RECORDS:

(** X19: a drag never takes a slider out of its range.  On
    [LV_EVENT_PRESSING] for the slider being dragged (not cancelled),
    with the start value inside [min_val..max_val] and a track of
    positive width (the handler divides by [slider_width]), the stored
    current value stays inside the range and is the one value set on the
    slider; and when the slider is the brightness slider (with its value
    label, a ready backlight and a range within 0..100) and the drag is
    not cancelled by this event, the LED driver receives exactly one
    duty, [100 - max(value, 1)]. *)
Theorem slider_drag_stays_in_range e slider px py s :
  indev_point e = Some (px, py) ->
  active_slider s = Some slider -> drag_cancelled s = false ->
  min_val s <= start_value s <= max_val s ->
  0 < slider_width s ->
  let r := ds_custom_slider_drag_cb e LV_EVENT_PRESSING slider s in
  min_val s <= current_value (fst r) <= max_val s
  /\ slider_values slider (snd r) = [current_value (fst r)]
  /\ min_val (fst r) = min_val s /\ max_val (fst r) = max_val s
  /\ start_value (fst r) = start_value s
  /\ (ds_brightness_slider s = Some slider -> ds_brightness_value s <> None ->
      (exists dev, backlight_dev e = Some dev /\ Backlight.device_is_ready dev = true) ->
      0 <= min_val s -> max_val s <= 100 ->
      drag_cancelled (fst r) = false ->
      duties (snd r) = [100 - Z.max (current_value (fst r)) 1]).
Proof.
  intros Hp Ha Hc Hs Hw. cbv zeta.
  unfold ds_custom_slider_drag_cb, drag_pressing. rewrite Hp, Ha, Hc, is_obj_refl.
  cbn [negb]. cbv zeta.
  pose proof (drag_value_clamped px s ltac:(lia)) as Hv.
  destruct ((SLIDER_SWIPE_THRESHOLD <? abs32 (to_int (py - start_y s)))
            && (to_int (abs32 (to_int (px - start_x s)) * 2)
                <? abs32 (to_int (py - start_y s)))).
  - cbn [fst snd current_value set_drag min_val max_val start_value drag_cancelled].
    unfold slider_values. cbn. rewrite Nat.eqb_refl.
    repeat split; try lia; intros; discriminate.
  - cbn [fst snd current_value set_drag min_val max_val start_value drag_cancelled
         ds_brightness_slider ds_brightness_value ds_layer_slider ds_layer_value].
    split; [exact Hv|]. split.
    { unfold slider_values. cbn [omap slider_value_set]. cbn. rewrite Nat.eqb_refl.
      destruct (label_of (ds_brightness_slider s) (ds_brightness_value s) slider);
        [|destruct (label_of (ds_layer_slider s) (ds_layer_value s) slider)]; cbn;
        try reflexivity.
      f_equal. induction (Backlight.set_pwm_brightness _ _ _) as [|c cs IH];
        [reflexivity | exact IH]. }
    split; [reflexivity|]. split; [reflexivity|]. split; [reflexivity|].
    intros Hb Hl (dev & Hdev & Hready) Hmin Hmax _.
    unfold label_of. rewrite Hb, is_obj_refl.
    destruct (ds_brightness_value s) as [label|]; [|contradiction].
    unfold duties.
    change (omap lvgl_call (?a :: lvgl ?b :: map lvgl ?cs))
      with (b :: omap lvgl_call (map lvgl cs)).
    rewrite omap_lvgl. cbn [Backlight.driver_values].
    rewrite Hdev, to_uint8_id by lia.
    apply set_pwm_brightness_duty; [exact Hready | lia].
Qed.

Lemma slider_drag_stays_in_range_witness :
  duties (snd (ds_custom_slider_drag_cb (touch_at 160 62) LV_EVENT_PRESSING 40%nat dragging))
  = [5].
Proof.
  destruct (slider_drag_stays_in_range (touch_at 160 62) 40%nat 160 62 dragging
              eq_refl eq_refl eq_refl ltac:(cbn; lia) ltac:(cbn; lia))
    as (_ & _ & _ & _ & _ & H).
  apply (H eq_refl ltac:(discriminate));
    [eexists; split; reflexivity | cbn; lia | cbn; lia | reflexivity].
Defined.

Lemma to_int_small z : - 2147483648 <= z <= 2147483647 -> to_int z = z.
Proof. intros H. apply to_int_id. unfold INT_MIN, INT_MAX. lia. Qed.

YOUR TASK: Please copy, word for word, every line from the first line of the records through the line containing "let r := ds_custom_slider_drag_cb", with both of those lines included and nothing else.

EXERCISE OUTPUT:
(** X19: a drag never takes a slider out of its range.  On
    [LV_EVENT_PRESSING] for the slider being dragged (not cancelled),
    with the start value inside [min_val..max_val] and a track of
    positive width (the handler divides by [slider_width]), the stored
    current value stays inside the range and is the one value set on the
    slider; and when the slider is the brightness slider (with its value
    label, a ready backlight and a range within 0..100) and the drag is
    not cancelled by this event, the LED driver receives exactly one
    duty, [100 - max(value, 1)]. *)
Theorem slider_drag_stays_in_range e slider px py s :
  indev_point e = Some (px, py) ->
  active_slider s = Some slider -> drag_cancelled s = false ->
  min_val s <= start_value s <= max_val s ->
  0 < slider_width s ->
  let r := ds_custom_slider_drag_cb e LV_EVENT_PRESSING slider s in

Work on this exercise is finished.